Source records
· · · · ·

(** X7: when the cleanup evicts a card for which an update is scheduled,
    the scheduled update is lost: the promise returned to its caller stays
    pending, whatever happens afterwards. *)
Theorem eviction_abandons_scheduled_update
    (history : list CardEvent) (now : Z) (instances : gmap string CardInstance)
    (card : string) (promise : nat) (i : CardInstance) :
  let s := cardRun emptyThrottleState history in
  scheduledFor s card promise ->
  instances !! card = Some i ->
  CARD_CACHE_TTL < now - lastUpdated i ->
  forall future : list CardEvent,
    promises (cardRun (cleanupCardCache now instances s).2 future) !! promise = Some Pending.
Proof.
  intros s Hsched Hcard Hold future.
  assert (Hwf : wellFormed s) by apply wellFormed_run, wellFormed_empty.
  assert (Hin : card ∈ expiredCards now instances) by (by eapply expiredCards_old).
  assert (Hab : abandoned (cleanupCardCache now instances s).2 promise).
  { unfold cleanupCardCache. cbv zeta. cbn [snd]. fold (expiredCards now instances).
    destruct (cleanup_fold_untouched (expiredCards now instances) s)
      as (Hp & Hn & Hi & _ & Hsub).
    apply (disarmed_slot_abandons s _ card); try done.
    intros h Hreg. by apply (cleanup_fold_timer_cleared _ card). }
  by destruct (abandoned_run future promise _ Hab) as (_ & Hpend & _).
Qed.

Lemma eviction_abandons_scheduled_update_witness :
  let s := cardRun emptyThrottleState twoCardsScheduled in
  scheduledFor s "card-1" 2 /\
  promises
    (cardRun (cleanupCardCache 3600200 twoCards s).2
       [ TimerFired 3600500 0; TimerFired 3600500 1; UpdateSettled 3600600 1 (inr "ok");
         UpdateSettled 3600700 2 (inr "ok") ]) !! 2%nat = Some Pending.
Proof.
  intros s.
  assert (Hsched : scheduledFor s "card-1" 2).
  { exists 0%nat, 3600500, "A2". by split. }
  split; [exact Hsched|].
  apply (eviction_abandons_scheduled_update twoCardsScheduled 3600200 twoCards "card-1" 2
           {| ci_cardBizId := "card-1"; ci_conversationId := "cid-1";
              createdAt := 0; lastUpdated := 0 |}).
  - exact Hsched.
  - reflexivity.
  - reflexivity.
Defined.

· · · · ·

- [Directions for this task]: A complete answer gives every line of the data that includes "CardInstance".

- [Task answer]:
    (history : list CardEvent) (now : Z) (instances : gmap string CardInstance)
    (card : string) (promise : nat) (i : CardInstance) :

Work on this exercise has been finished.